The book provides fascinating case studies of the dynamics, dangers, and complexities of the new frontier in digital trade. Some years ago, Chander indicates, Yahoo! ran afoul of French laws declaring it a crime to invoke or glorify Nazism or display or exchange Nazi memorabilia. Yahoo!'s search engine allowed users to locate the web sites of Holocaust deniers and participate in auctions at which Nazi materials were bought and sold. Noting that effective filtering mechanisms were available, a French court required Yahoo! to block French residents from viewing the relevant sites. If it did not comply, the corporation faced an injunction, financial penalties (100,000 francs per day) and criminal charges.

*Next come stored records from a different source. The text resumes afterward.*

(** ** What the encoder's checks require *)

(** The packet passes every check of [encode_packet]: the frames belong to its
    kind and the features they need are enabled. *)
Record accepted c p : Prop := {
  acc_magic : magic_ p = enum_code Magic.client_request ∨
              magic_ p = enum_code Magic.client_response;
  acc_request : is_request p = true → status_ p = 0 ∧ server_duration_frame_ p = None;
  acc_response : is_request p = false →
    vbucket_ p = 0 ∧ barrier_frame_ p = None ∧ durability_level_frame_ p = None ∧
    stream_id_frame_ p = None ∧ open_tracing_frame_ p = None ∧
    user_impersonation_frame_ p = None ∧ preserve_expiry_frame_ p = None;
  acc_alt : is_request p = true → 0 < frames_length p →
    is_feature_enabled c HelloFeature.alt_request_support = true;
  acc_durability : is_Some (durability_level_frame_ p) →
    is_feature_enabled c HelloFeature.sync_replication = true;
  acc_tracing : is_Some (open_tracing_frame_ p) →
    is_feature_enabled c HelloFeature.open_tracing = true;
  acc_preserve : is_Some (preserve_expiry_frame_ p) →
    is_feature_enabled c HelloFeature.preserve_ttl = true;
  acc_unsupported : unsupported_frames_ p = [];
}.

Yahoo! sought relief in U.S. courts. A divided panel of eleven Ninth Circuit court judges dismissed the case for lack of jurisdiction over the French defendants, leaving unresolved "the fundamental issues about international conflicts in cyberspace." Chander lists some of them: Does the First Amendment protect Yahoo! from having to comply with foreign censorship orders? Would accepting French intervention launch "a parade of requests" to remove material from other countries, including China, Singapore, and Saudi Arabia? Would bowing to the penal code in France have "spillover effects" on American citizens, by limiting the access of individuals who use IP addresses of French providers or communicate over the Internet in French? On the other hand, Chander does not adequately delineate the content of the international law rule he appears to support that "would allow France to rightfully insist on applying its hate speech regulations to Yahoo!'s U.S. operations only where they pose a substantial harm in France."

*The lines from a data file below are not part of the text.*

(* ===== verification/CodecTheorems.v ===== *)
(** * Properties of the packet codec

    The theorems about [encode_packet] and [decode_packet] of
    [core/mcbp/codec.cxx], from the lemmas of [CodecProofs.v]. *)

From S2P Require Import Prelude ByteOrder Protocol BufferWriter Leb128 Packet Codec CodecProofs.

(** What a packet needs to travel: the encoder's own checks, frames the wire
    format can describe, lengths that fit the fields of the header, and the
    two restrictions on combinations of frames ([counted]). *)
Record transmissible `{ServerDuration} (c : codec) (p : packet) : Prop := {
  tr_accepted : accepted c p;
  tr_typed : well_typed p;
  tr_legible : legible c p;
  tr_addressable : addressable c p;
  tr_counted : counted c p;
  tr_duration : ∀ d, server_duration_frame_ p = Some d → 0 ≤ pow_encode d;
  tr_fits : fits p (frames_length p) (sent_key c p) (sent_extras c p);
}.

Section examples.
(** A stand-in for the two powers, for concrete runs. *)
Definition identity_duration : ServerDuration := {| pow_encode := id; pow_decode := id |}.

Definition example_features : gset Z :=
  list_to_set (map enum_code [HelloFeature.alt_request_support; HelloFeature.sync_replication;
                              HelloFeature.collections; HelloFeature.preserve_ttl;
                              HelloFeature.open_tracing]).

Definition example_request : packet := {|
  magic_ := 0x80; command_ := 0x01; datatype_ := 1; status_ := 0; status_code_ := 0;
  vbucket_ := 513; opaque_ := 77; cas_ := 2 ^ 60; collection_id_ := 0x1234;
  key_ := [107; 101; 121]; extras_ := [0; 0; 0; 1; 0; 0; 0; 2]; value_ := [123; 125];
  barrier_frame_ := Some (); durability_level_frame_ := Some 2;
  durability_timeout_frame_ := Some 70000; stream_id_frame_ := Some 300;
  open_tracing_frame_ := None; server_duration_frame_ := None;
  user_impersonation_frame_ := Some (replicate 20 65); preserve_expiry_frame_ := Some ();
  read_units_frame_ := None; write_units_frame_ := None; unsupported_frames_ := []
|}.
End examples.

(** ** Incomplete input *)

Section incomplete.
Context `{ServerDuration}.
Abbreviation need_more := (errc_network Network.need_more_data).
Implicit Types (c : codec) (pkt : packet).

Lemma bind_err {A B} (m : outcome error_code A) (f : A → outcome error_code B) e :
  m ≠ Err e → (∀ a, f a ≠ Err e) → m ≫= f ≠ Err e.
Proof. destruct m; simpl; naive_solver. Qed.

Lemma while_loop_err {St} n cond (body : St → outcome error_code St) s e :
  (∀ s, body s ≠ Err e) → while_loop n cond body s ≠ Err e.
Proof.
  intros Hb. revert s. induction n as [|n IH]; intros s; rewrite while_loop_unfold; case_match; try done.
  by apply bind_err.
Qed.

(** Walks through the code: only another error is returned. *)
Ltac complete :=
  repeat first
    [ done | apply at_not_err | apply range_not_err | assumption
    | apply bind_err; [|intros ?]
    | match goal with
      | |- context [if ?b then _ else _] => destruct b
      | |- context [match ?x with _ => _ end] => destruct x
      end
    | naive_solver ].

Lemma decode_loop_err w shift rv rest e : decode_loop (E:=error_code) w shift rv rest ≠ Err e.
Proof. revert shift rv. induction rest as [|b rest IH]; intros shift rv; cbn [decode_loop]; complete. Qed.

Lemma read_uint_err (l : bytes) i e :
  big_endian.read_uint8 (E:=error_code) l i ≠ Err e ∧ big_endian.read_uint16 (E:=error_code) l i ≠ Err e ∧
  big_endian.read_uint32 (E:=error_code) l i ≠ Err e ∧ big_endian.read_uint64 (E:=error_code) l i ≠ Err e.
Proof.
  unfold big_endian.read_uint8, big_endian.read_uint16, big_endian.read_uint32, big_endian.read_uint64.
  split_and!; complete.
Qed.

Lemma decode_frames_err magic body n pkt : decode_frames magic body n pkt ≠ Err need_more.
Proof.
  pose proof (λ i, read_uint_err body i need_more) as Hr.
  unfold decode_frames. assert (Hl : ∀ k s, while_loop k (λ st : packet * Z, bool_decide (st.2 < n))
    (decode_frame_step magic body) s ≠ Err need_more).
  { intros k s. apply while_loop_err. intros [q off].
    unfold decode_frame_step, decode_request_frame, decode_response_frame, big_endian.read. complete. }
  specialize (Hl (Z.to_nat n) (pkt, 0)). destruct (while_loop _ _ _ _); naive_solver.
Qed.

Lemma decode_packet_parts_err c header body : decode_packet_parts c header body ≠ Err need_more.
Proof.
  pose proof (λ i, read_uint_err header i need_more) as Hr.
  pose proof (λ m n pkt, decode_frames_err m body n pkt) as Hf.
  pose proof (λ w s r l, decode_loop_err w s r l need_more) as Hd.
  unfold decode_packet_parts, decode_magic, decode_collection_id, decode_unsigned_leb128_no_throw, big_endian.read. complete.
Qed.
End incomplete.

Section codec_theorems.
Context `{ServerDuration}.
Implicit Types (c : codec) (p : packet).

Lemma encode_transmissible c p :
  transmissible c p →
  encode_packet c p = Ok (wire_packet c p (sent_key c p) (sent_extras c p)).
Proof.
  intros [Ha Hw Hl Had Hc Hd Hf].
  rewrite (encode_packet_exact c p (sent_key c p) (sent_extras c p)); [|done..|by apply encode_key_extras_spec].
  rewrite (counted_frames_length c p) by done. rewrite Z.sub_diag. cbn. by rewrite app_nil_r.
Qed.

(** C1: packet round trip.  Every transmissible packet is encoded, and
    decoding the bytes, followed in the buffer by any others, gives the packet
    back (as [received]: the timeout capped to 16 bits, the duration rounded)
    and reports exactly the bytes of this packet as consumed. *)
Theorem codec_roundtrip c p rest :
  transmissible c p →
  ∃ wire, encode_packet c p = Ok wire ∧
    decode_packet c (wire ++ rest) = Ok (received c p, zsize wire).
Proof.
  intros Ht. exists (wire_packet c p (sent_key c p) (sent_extras c p)).
  split; [by apply encode_transmissible|]. destruct Ht as [Ha Hw Hl Had Hc Hd Hf].
  rewrite zsize_wire_packet. unfold wire_packet.
  rewrite (counted_frames_length c p Hc) in *.
  rewrite <-app_assoc, decode_packet_split.
  - rewrite decode_packet_parts_wire by done. do 2 f_equal. lia.
  - apply zsize_header.
  - destruct (header_fields (E:=error_code) p _ _ _ Hw Hf) as (_ & _ & _ & -> & _).
    f_equal. rewrite !zsize_app. lia.
Qed.

(** Tracing overflows the buffer.  The encoder assigns the length of the
    tracing frame to the running total instead of adding it, so a request
    that carries it together with a barrier, durability or stream frame
    passes every check and is then written past the end of its buffer. *)
Theorem encode_tracing_overflow c p ctx :
  accepted c p → well_typed p → addressable c p →
  open_tracing_frame_ p = Some ctx →
  is_Some (barrier_frame_ p) ∨ is_Some (durability_level_frame_ p) ∨ is_Some (stream_id_frame_ p) →
  encode_packet c p = Fault.
Proof.
  intros Ha Hw Had Ht Hother.
  rewrite (encode_packet_exact c p (sent_key c p) (sent_extras c p)); [|done..|by apply encode_key_extras_spec].
  rewrite written_length_spec. cbv zeta. rewrite decide_False; [done|].
  assert (server_duration_frame_ p = None) as Hd.
  { destruct (is_request p) eqn:Hreq; [by apply (acc_request c p Ha)|].
    destruct (acc_response c p Ha Hreq) as (_ & _ & _ & _ & ? & _). congruence. }
  unfold frames_length, written_length. rewrite Ht, Hd. cbn [has].
  destruct Hother as [[? ->]|[[? ->]|[? ->]]]; cbn [has]; repeat case_match; lia.
Qed.

(** The server duration is not written when tracing is enabled.  The
    encoder counts the frame but writes it only when the tracing feature is
    off; with the feature on, the header announces three bytes of frames, the
    extras start where those should be, and three zero bytes trail. *)
Theorem encode_duration_dropped c p d :
  accepted c p → well_typed p → addressable c p →
  server_duration_frame_ p = Some d →
  is_feature_enabled c HelloFeature.tracing = true →
  encode_packet c p =
    Ok (header_bytes p 3 (sent_key c p) (sent_extras c p) ++
        sent_extras c p ++ sent_key c p ++ value_ p ++ [0; 0; 0]).
Proof.
  intros Ha Hw Had Hd Htr.
  rewrite (encode_packet_exact c p (sent_key c p) (sent_extras c p)); [|done..|by apply encode_key_extras_spec].
  destruct (is_request p) eqn:Hreq; [destruct (acc_request c p Ha Hreq); congruence|].
  destruct (acc_response c p Ha Hreq) as (_ & H1 & H2 & H3 & H4 & H5 & H6).
  assert (Hf : wire_frames c p = []) by (unfold wire_frames; by rewrite H1, H2, H3, H4, H5, H6, Htr).
  assert (Hn : frames_length p = 3) by (unfold frames_length; by rewrite H1, H2, H3, H4, H5, H6, Hd).
  unfold wire_packet. rewrite Hf, Hn. cbn [frames_bytes map concat app].
  by rewrite <-!app_assoc.
Qed.

(** C25: the decoder on arbitrary input.  It always terminates.  Without any
    input it reports the end of the stream; it asks for more data exactly when
    the input is shorter than a header, or than the header and the body that
    the header announces; and when they are there it reads nothing behind
    them, and a decoded packet consumes exactly them.  Without frames and
    collections no input makes the decoder read outside of its buffer. *)
Theorem decode_packet_total c input :
  bytes_ok input →
  decode_packet c input ≠ Diverge ∧
  (input = [] → decode_packet c input = Err (errc_network Network.end_of_stream)) ∧
  (decode_packet c input = Err (errc_network Network.need_more_data) ↔
     0 < zsize input < 24 ∨
     24 ≤ zsize input ∧ ∃ n, big_endian.read_uint32 (E:=error_code) input 8 = Ok n ∧ zsize input < 24 + n) ∧
  (∀ n, 24 ≤ zsize input → big_endian.read_uint32 (E:=error_code) input 8 = Ok n → 24 + n ≤ zsize input →
     decode_packet c (take (Z.to_nat (24 + n)) input) = decode_packet c input ∧
     ∀ pkt k, decode_packet c input = Ok (pkt, k) → k = 24 + n) ∧
  (collections_enabled_ c = false →
   (∀ m, at_ (E:=error_code) input 0 = Ok m →
      is_one_of m [Magic.alt_client_request; Magic.alt_client_response] = false) →
   defined (decode_packet c input)).
Proof.
  intros Hb. destruct (decide (input = [])) as [->|Hne].
  { unfold decode_packet. rewrite decide_True by done. split_and!; try done. split; [done|]. intros [?|[? _]]; unfold zsize in *; simpl in *; lia. }
  assert (0 < zsize input) by (destruct input; [done|size_lia]).
  destruct (decode_packet_cases c input Hb Hne)
    as [[Hs Hd]|(header & tail & n & -> & Hh & Hn & [[Hlt Hd]|(body & rest & -> & -> & Hd)])].
  - rewrite Hd. split_and!; try done; [|lia]. split; [by left|done].
  - rewrite Hd, Hn. rewrite zsize_app in *. split_and!; try done; [|intros k _ [= <-]; lia].
    split; [|done]. intros _. right. split; [size_lia|]. exists n. split; [done|lia].
  - rewrite Hd, Hn. pose proof Hb as Hb0. apply Forall_app in Hb0 as [Hb1 Hb2]. apply Forall_app in Hb2 as [Hb2 _].
    rewrite !zsize_app in *. pose proof (zsize_nonneg rest). pose proof (zsize_nonneg body). split_and!.
    + by apply decode_packet_parts_not_diverge.
    + intros He. by rewrite He in Hne.
    + split; [by intros ?%decode_packet_parts_err|]. intros [?|[_ (n & [= <-] & ?)]]; lia.
    + intros n _ [= <-] _. split.
      * assert (Ht : take (Z.to_nat (24 + zsize body)) (header ++ body ++ rest) = header ++ body ++ []).
        { rewrite app_nil_r, app_assoc. replace (Z.to_nat (24 + zsize body)) with (length (header ++ body)).
          - by rewrite take_app_length.
          - rewrite length_app. unfold zsize in *. lia. }
        rewrite Ht. apply decode_packet_split; [done|]. rewrite <-Hn. unfold big_endian.read_uint32. by rewrite !(at_app_l header) by lia.
      * intros pkt k ->%decode_packet_parts_consumes. lia.
    + intros Hc Hm. destruct (at_in_range (E:=error_code) header 0) as (m & Hm0 & _); [lia|].
      apply (decode_packet_parts_defined c header body m); try done.
      apply Hm. by rewrite at_app_l by lia.
Qed.

End codec_theorems.

(** ** Witnesses *)

(** Discharges the conditions on a concrete packet by evaluation. *)
Ltac concrete_packet :=
  try constructor; cbn;
  repeat match goal with
    | |- _ ∧ _ => split
    | |- _ → _ => intro
    | |- ∀ _, _ => intro
    | H : is_Some None |- _ => destruct H; discriminate
    | H : Some _ = Some _ |- _ => injection H as <-
    | H : is_Some (Some _) |- _ => clear H
    | |- Forall _ _ => constructor
    end;
  first [done | discriminate | vm_compute; intuition congruence | idtac].

Lemma codec_roundtrip_witness :
  let _ := identity_duration in
  let c := make_codec example_features in
  ∃ wire, encode_packet c example_request = Ok wire ∧
    decode_packet c (wire ++ [1; 2; 3]) = Ok (received c example_request, zsize wire).
Proof.
  intros D c. apply (codec_roundtrip c example_request [1; 2; 3]).
  constructor; concrete_packet.
Defined.

Definition traced_request : packet :=
  set_open_tracing_frame (Some [1; 2; 3])
    (set_user_impersonation_frame None example_request).

Lemma encode_tracing_overflow_witness :
  let _ := identity_duration in
  encode_packet (make_codec example_features) traced_request = Fault.
Proof.
  intros D. apply (encode_tracing_overflow (make_codec example_features) traced_request [1; 2; 3]);
    [concrete_packet..|done|by left].
Defined.

Definition timed_response : packet :=
  set_server_duration_frame (Some 1000)
    (set_status 0 0 (set_magic 0x81 (set_command 0 (set_value [123; 125] default_packet)))).

Lemma encode_duration_dropped_witness :
  let _ := identity_duration in
  let c := make_codec {[enum_code HelloFeature.tracing]} in
  encode_packet c timed_response =
    Ok (header_bytes timed_response 3 [] [] ++ [] ++ [] ++ [123; 125] ++ [0; 0; 0]).
Proof.
  intros D c. apply (encode_duration_dropped c timed_response 1000);
    [concrete_packet..|done|done].
Defined.

Lemma decode_packet_total_witness :
  let _ := identity_duration in
  let c := make_codec ∅ in
  let input := [0x81; 0] ++ replicate 20 0 in
  decode_packet c input ≠ Diverge ∧
  (decode_packet c input = Err (errc_network Network.need_more_data) ↔
     0 < zsize input < 24 ∨
     24 ≤ zsize input ∧ ∃ n, big_endian.read_uint32 (E:=error_code) input 8 = Ok n ∧ zsize input < 24 + n).
Proof.
  intros D c input. destruct (decode_packet_total c input) as (H1 & _ & H2 & _); [|by split].
  apply (bool_decide_unpack _). vm_compute. exact I.
Defined.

Chander ends his book with the intriguing suggestion that the World Trade Organization might be well suited to settle disputes over trading in cyberspace. When Antigua tried to become the Las Vegas and Atlantic City of online gambling and its operations were shut down by the United States for violating the Unlawful Internet Gambling Enforcement Act of 2006, he points out, the dispute made its way to the WTO, which accepted the American claim that online betting promoted underage and addictive gambling, and abetted fraud and money laundering. Significantly, however, the WTO granted Antigua the right to retaliate. It suspended Antigua's obligation to conform with U.S. intellectual property rights, allowing "free copies" of movies and music to be made, up to $21 million, the estimated amount of revenue lost from online gambling on horse races (which, after all, is permitted in the United States).

Chander even dares to hope that one day the WTO will dismantle a local regulation because it conflicts with human rights law. China's General Agreement on Trade in Services (GATS) accession schedule, he notes, includes some promises of market access and national treatment for cross-border services that could justify such a ruling. He suggests as well that the WTO could act to ensure that policies that purport to advance public morals comply with "basic and universally accepted principles of free speech."

He knows, of course, that neither GATS nor the WTO, nor any other international organization, will bring twenty-first century copyright infringers like Pirate Bay to heel, or protect the medical records of patients as they travel halfway around the world, any time soon. Nor will they be able to get rid of the entrenched restrictions of repressive regimes. And his wish to "nurture a corporate consciousness among information service providers about their role in liberation or oppression" is, at best, only a first step toward "harmonization" and "glocalization," thinking locally and acting globally, on an electronic silk road that is, at once, easy to navigate, and loaded with land mines.